**DATA SECTION:**
(** * Scientific-Dataset-Analyzer-Cleaner: the splitter and the cleaning pipeline

    A shallow embedding of [src/split_csv.py] (module [SplitCsv]), of
    [src/scriptes/data_cleaner.py] (modules [DataCleaner] and
    [DataCleanerFloat]) and of [src/scriptes/data_quality_analyzer.py]
    (module [DataQualityAnalyzer]), with the properties of the
    specification stated over it.

    Conventions of the embedding.
    - A pandas DataFrame is column-major, as pandas stores it: a list of
      named columns, each a typed vector of cells in which a missing cell
      (NaN, NaT, None) is [None].
    - Numbers are exact rationals ([Q]); IEEE rounding and overflow are
      outside the model.  [DataCleaner] is the cleaner on frames of finite
      numbers; [DataCleanerFloat] is the cleaner on float64 cells, which
      hold the infinities as well, for the properties that depend on them.
    - A Python exception is a value of [exn]; a function that can let one
      escape returns the state reached together with the exception. *)

From Stdlib Require Import Ascii String.
From Stdlib Require Import List Arith Lia Bool ZArith QArith Qround Lqa.
Import ListNotations.

Local Open Scope nat_scope.

(* ================================================================== *)
(** * split_csv.py                                                      *)
(* ================================================================== *)

Module SplitCsv.

(** ** Delimiter detection (lines 10-15) *)

(** [delimiters = [',', '\t', ';', '|']] *)
Definition delimiters : list ascii :=
  [","%char; "009"%char; ";"%char; "|"%char].

(** [first_line.count(d)] for a one-character [d]. *)
Fixpoint count (first_line : string) (d : ascii) : nat :=
  match first_line with
  | EmptyString => 0
  | String c rest =>
      (if Ascii.eqb c d then 1 else 0) + count rest d
  end.

(** [max(counts)] on a list of non-negative counts. *)
Definition max_of (counts : list nat) : nat := fold_right Nat.max 0 counts.

(** [counts.index(x)]: the first position holding [x]; [None] stands for
    the [ValueError] Python raises when [x] is absent. *)
Fixpoint index (x : nat) (counts : list nat) : option nat :=
  match counts with
  | [] => None
  | y :: rest =>
      if y =? x then Some 0 else option_map S (index x rest)
  end.

(** [delimiters[counts.index(max(counts))]] *)
Definition detect_delimiter (first_line : string) : option ascii :=
  let counts := map (count first_line) delimiters in
  match index (max_of counts) counts with
  | Some i => nth_error delimiters i
  | None => None
  end.

(** ** The primary path (lines 27-51) *)

(** [math.ceil(total_rows / num_splits)] for [num_splits >= 1], the
    quotient taken as exact. *)
Definition ceil_div (total_rows num_splits : nat) : nat :=
  if total_rows mod num_splits =? 0
  then total_rows / num_splits
  else S (total_rows / num_splits).

Section Rows.

Variable row : Type.

(** [df.iloc[start_idx:end_idx]]: an empty slice when
    [end_idx <= start_idx] or [start_idx] is past the end. *)
Definition iloc (start_idx end_idx : nat) (df : list row) : list row :=
  firstn (end_idx - start_idx) (skipn start_idx df).

(** The row range of part [i] (0-based), lines 41-42. *)
Definition start_idx (rows_per_split i : nat) : nat := i * rows_per_split.

Definition end_idx (rows_per_split total_rows i : nat) : nat :=
  Nat.min ((i + 1) * rows_per_split) total_rows.

(** The loop [for i in range(num_splits)]: the frames written to
    [part_1.csv], [part_2.csv], ... in that order. *)
Definition split_parts (df : list row) (num_splits : nat) : list (list row) :=
  let total_rows := length df in
  let rows_per_split := ceil_div total_rows num_splits in
  map (fun i => iloc (start_idx rows_per_split i)
                     (end_idx rows_per_split total_rows i) df)
      (seq 0 num_splits).

(** [split_csv], primary path.  [num_splits = 0] makes the division on
    line 28 raise [ZeroDivisionError], which leaves the primary path
    ([None]). *)
Definition split_csv (df : list row) (num_splits : nat)
  : option (list (list row)) :=
  if num_splits =? 0 then None else Some (split_parts df num_splits).

End Rows.

Arguments iloc {row}.
Arguments split_parts {row}.
Arguments split_csv {row}.

(** ** The fallback path (lines 64-99) *)

Section Chunks.

Variable row : Type.

(** The loops of the fallback are embedded as the calls of [to_csv] they
    make, in order, each a part number with the rows of that part; what
    the file system makes of the calls is [to_csv_all] below.

    Lines 84-92, the [while] loop: as long as a full split is buffered and
    [current_split < num_splits - 1], save the first [rows_per_split]
    rows as [part_<current_split + 1>.csv] and keep the rest.  Every turn
    increments [current_split], so the loop is entered with
    [fuel = num_splits] and leaves by its own test. *)
Fixpoint write_full_splits (fuel rows_per_split num_splits : nat)
  (output_df : list row) (current_split : nat)
  : list (nat * list row) * list row * nat :=
  match fuel with
  | 0 => ([], output_df, current_split)
  | S fuel' =>
      if (rows_per_split <=? length output_df)
         && (current_split <? num_splits - 1)
      then
        let '(files, output_df', current_split') :=
          write_full_splits fuel' rows_per_split num_splits
            (skipn rows_per_split output_df) (current_split + 1) in
        ((current_split + 1, firstn rows_per_split output_df) :: files,
         output_df', current_split')
      else ([], output_df, current_split)
  end.

(** Lines 75-92, the [for] loop over the chunks [read_csv] yields: each
    chunk is appended to the buffer ([pd.concat]) and the full splits are
    written.  [current_row] is counted and never read. *)
Fixpoint read_chunks (chunks : list (list row))
  (rows_per_split num_splits : nat) (output_df : list row)
  (current_split : nat) : list (nat * list row) * list row * nat :=
  match chunks with
  | [] => ([], output_df, current_split)
  | chunk :: rest =>
      let '(files, output_df1, current_split1) :=
        write_full_splits num_splits rows_per_split num_splits
          (output_df ++ chunk) current_split in
      let '(files', output_df2, current_split2) :=
        read_chunks rest rows_per_split num_splits
          output_df1 current_split1 in
      (files ++ files', output_df2, current_split2)
  end.

(** [to_csv] into the directory 'split_files', for the calls of the
    fallback in their order.  The fallback never creates that directory:
    only line 36 of the primary path does, once its read has succeeded.
    [to_csv] raises [OSError] when the directory of its target is missing,
    and the state of the directory does not change while the fallback runs,
    so either every call writes its file or the first one raises, before
    any file is written, and the handler of line 101 ends the run ([None]). *)
Definition to_csv_all (split_files_exists : bool)
  (calls : list (nat * list row)) : option (list (nat * list row)) :=
  match calls with
  | [] => Some []
  | _ :: _ => if split_files_exists then Some calls else None
  end.

(** The inner [try] block: the files written, by part number, when the
    file can be read again and arrives in [chunks].  [split_files_exists]
    tells whether the directory 'split_files' exists when the fallback
    starts.  [line_count] is the number of lines of the file, one more than
    [total_rows] (an empty file gives -1, and the same [rows_per_split] 0
    as here).  [None] is the handler of line 101, reached with no file
    written: [num_splits = 0] raises [ZeroDivisionError] on line 68, and a
    missing directory makes the first [to_csv] raise. *)
Definition split_csv_fallback (split_files_exists : bool) (line_count : nat)
  (chunks : list (list row)) (num_splits : nat)
  : option (list (nat * list row)) :=
  if num_splits =? 0 then None
  else
    let total_rows := line_count - 1 in
    let rows_per_split := ceil_div total_rows num_splits in
    let '(files, output_df, current_split) :=
      read_chunks chunks rows_per_split num_splits [] 0 in
    to_csv_all split_files_exists
      (files ++
       if negb (match output_df with [] => true | _ => false end)
          && (current_split <? num_splits)
       then [(current_split + 1, output_df)]
       else []).

(** ** Both paths (lines 7-103) *)

(** How a call of [split_csv] ends: line 53, line 99 or line 102. *)
Inductive outcome : Type :=
| SplitComplete (parts : list (list row))
| SplitCompleteChunks (files : list (nat * list row))
| AlsoFailed.

(** The outer [try] and its handler.  [read] is what [read_csv] returns on
    line 20, [None] when it raises (the case the fallback is written for).
    An exception raised before line 36, by the read or by the division of
    line 28, leaves 'split_files' as it was before the call:
    [split_files_existed].  Failures of the operating system while the
    primary path writes (lines 51 and 57) are not modelled. *)
Definition split_csv_paths (split_files_existed : bool)
  (read : option (list row)) (line_count : nat) (chunks : list (list row))
  (num_splits : nat) : outcome :=
  let alternative :=
    match split_csv_fallback split_files_existed line_count chunks
            num_splits with
    | Some files => SplitCompleteChunks files
    | None => AlsoFailed
    end in
  match read with
  | Some df =>
      match split_csv df num_splits with
      | Some parts => SplitComplete parts
      | None => alternative
      end
  | None => alternative
  end.

End Chunks.

Arguments write_full_splits {row}.
Arguments read_chunks {row}.
Arguments to_csv_all {row}.
Arguments split_csv_fallback {row}.
Arguments SplitComplete {row}.
Arguments SplitCompleteChunks {row}.
Arguments AlsoFailed {row}.
Arguments split_csv_paths {row}.

End SplitCsv.

(* ================================================================== *)
(** * scriptes/data_cleaner.py                                          *)
(* ================================================================== *)

Module DataCleaner.

(** ** Data model *)

(** The exceptions the modelled code can meet. [LibraryError] is a
    failure inside scikit-learn's imputer. *)
Inductive exn : Type :=
| KeyError
| IndexError
| ValueError
| TypeError
| LibraryError.

(** A pandas Series by dtype.  [Numeric] is int64/float64 (what
    [select_dtypes(include=[np.number])] selects), [Object] is the text
    dtype of [read_csv], [Boolean] is bool (never missing), [Datetime] is
    datetime64 in nanoseconds. *)
Inductive series : Type :=
| Numeric (values : list (option Q))
| Object (values : list (option string))
| Boolean (values : list bool)
| Datetime (values : list (option Z)).

Inductive dtype : Type := float64 | object | bool_ | datetime64.

Record column : Type := { name : string; data : series }.

(** Column labels are unique ([read_csv] renames duplicates), so a loop
    over labels visits the columns in frame order. *)
Definition DataFrame : Type := list column.

Definition dtype_of (s : series) : dtype :=
  match s with
  | Numeric _ => float64
  | Object _ => object
  | Boolean _ => bool_
  | Datetime _ => datetime64
  end.

Definition series_len (s : series) : nat :=
  match s with
  | Numeric xs => length xs
  | Object xs => length xs
  | Boolean xs => length xs
  | Datetime xs => length xs
  end.

(** [len(df)]: the length of the index, which every column shares. *)
Definition len (df : DataFrame) : nat :=
  match df with
  | [] => 0
  | c :: _ => series_len (data c)
  end.

(** A frame is rectangular. *)
Definition rectangular (df : DataFrame) : Prop :=
  Forall (fun c => series_len (data c) = len df) df.

(** What the methods print, without the banners and without the data type
    changes of lines 150-156. *)
Inductive message : Type :=
| ImputedMean (col : string) (mean_value : option Q)
| ImputedMode (col : string) (mode_value : string)
| KnnCompleted (n_columns : nat)
| KnnNoSuitable
| KnnNoNumeric
| KnnError (e : exn)
| OutliersCapped (col : string) (n_outliers : nat) (lower_bound upper_bound : Q)
| ConvertedDatetime (col : string)
| CouldNotConvert (col : string) (e : exn)
| ConvertedNumeric (col : string)
| MissingComparison (col : string) (original_missing cleaned_missing : nat)
| Saved.

(** ** Series primitives *)

Definition isnull {A : Type} (x : option A) : bool :=
  match x with None => true | Some _ => false end.

Definition notnull {A : Type} (x : option A) : bool := negb (isnull x).

(** [s.isnull().any()] *)
Definition isnull_any {A : Type} (xs : list (option A)) : bool :=
  existsb isnull xs.

(** [s.dropna()] *)
Fixpoint dropna {A : Type} (xs : list (option A)) : list A :=
  match xs with
  | [] => []
  | Some v :: rest => v :: dropna rest
  | None :: rest => dropna rest
  end.

(** [s.fillna(value)]; filling with NaN changes nothing. *)
Definition fillna {A : Type} (value : option A) (xs : list (option A))
  : list (option A) :=
  map (fun x => match x with None => value | Some _ => x end) xs.

Definition Qsum (vals : list Q) : Q := fold_right Qplus 0%Q vals.

(** [s.mean()] on finite values: NaN ([None]) when no value is present.
    On a float64 column that holds infinities it is [DataCleanerFloat.mean]. *)
Definition mean (xs : list (option Q)) : option Q :=
  match dropna xs with
  | [] => None
  | vals => Some (Qsum vals / inject_Z (Z.of_nat (length vals)))%Q
  end.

**BRIEF:**
Lines of the listing above that hold the string "frames" should each be copied.

**PROBLEM SOLUTION:**
      outside the model.  [DataCleaner] is the cleaner on frames of finite
(** The loop [for i in range(num_splits)]: the frames written to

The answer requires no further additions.